What you are asked to do:
Below are the records; copy out every line that holds the word "Definition".

[The input]

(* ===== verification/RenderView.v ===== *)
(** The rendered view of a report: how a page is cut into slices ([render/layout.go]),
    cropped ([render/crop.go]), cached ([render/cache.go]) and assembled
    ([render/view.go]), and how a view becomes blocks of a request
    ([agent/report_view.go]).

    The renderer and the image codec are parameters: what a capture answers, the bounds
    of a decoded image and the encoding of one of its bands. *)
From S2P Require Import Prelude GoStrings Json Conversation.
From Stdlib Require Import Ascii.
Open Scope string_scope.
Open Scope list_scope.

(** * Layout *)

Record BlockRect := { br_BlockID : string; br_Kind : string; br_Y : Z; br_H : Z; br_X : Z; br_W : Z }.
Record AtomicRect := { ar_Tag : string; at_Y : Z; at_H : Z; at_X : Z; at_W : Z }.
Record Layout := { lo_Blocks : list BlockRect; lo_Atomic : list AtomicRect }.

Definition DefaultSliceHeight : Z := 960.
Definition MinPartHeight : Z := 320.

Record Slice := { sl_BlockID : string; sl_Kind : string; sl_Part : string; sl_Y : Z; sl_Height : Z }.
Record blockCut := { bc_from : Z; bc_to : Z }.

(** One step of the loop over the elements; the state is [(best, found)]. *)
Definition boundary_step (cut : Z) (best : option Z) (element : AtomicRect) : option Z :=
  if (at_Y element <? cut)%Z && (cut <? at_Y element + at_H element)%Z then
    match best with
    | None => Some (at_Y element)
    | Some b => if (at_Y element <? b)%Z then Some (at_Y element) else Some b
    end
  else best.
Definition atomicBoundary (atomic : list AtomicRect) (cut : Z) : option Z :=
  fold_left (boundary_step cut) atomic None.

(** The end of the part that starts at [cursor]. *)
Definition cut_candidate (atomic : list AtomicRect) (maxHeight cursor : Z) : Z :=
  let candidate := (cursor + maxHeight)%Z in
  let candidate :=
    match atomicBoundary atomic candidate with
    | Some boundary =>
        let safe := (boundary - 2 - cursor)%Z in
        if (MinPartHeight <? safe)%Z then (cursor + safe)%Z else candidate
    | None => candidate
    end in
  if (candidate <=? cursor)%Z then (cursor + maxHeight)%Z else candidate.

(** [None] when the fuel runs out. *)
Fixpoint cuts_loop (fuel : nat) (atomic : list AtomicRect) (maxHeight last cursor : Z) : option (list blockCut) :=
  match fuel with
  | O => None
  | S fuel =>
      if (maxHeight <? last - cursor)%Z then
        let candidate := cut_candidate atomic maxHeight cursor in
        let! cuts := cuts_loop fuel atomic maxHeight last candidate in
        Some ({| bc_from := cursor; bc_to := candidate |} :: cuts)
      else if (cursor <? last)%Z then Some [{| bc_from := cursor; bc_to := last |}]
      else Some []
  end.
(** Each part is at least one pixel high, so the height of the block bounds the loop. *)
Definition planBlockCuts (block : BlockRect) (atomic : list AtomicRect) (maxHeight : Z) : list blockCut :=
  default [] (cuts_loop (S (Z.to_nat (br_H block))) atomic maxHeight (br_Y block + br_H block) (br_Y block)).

[/The input]

Output for this task:
Definition DefaultSliceHeight : Z := 960.
Definition MinPartHeight : Z := 320.
Definition boundary_step (cut : Z) (best : option Z) (element : AtomicRect) : option Z :=
Definition atomicBoundary (atomic : list AtomicRect) (cut : Z) : option Z :=
Definition cut_candidate (atomic : list AtomicRect) (maxHeight cursor : Z) : Z :=
Definition planBlockCuts (block : BlockRect) (atomic : list AtomicRect) (maxHeight : Z) : list blockCut :=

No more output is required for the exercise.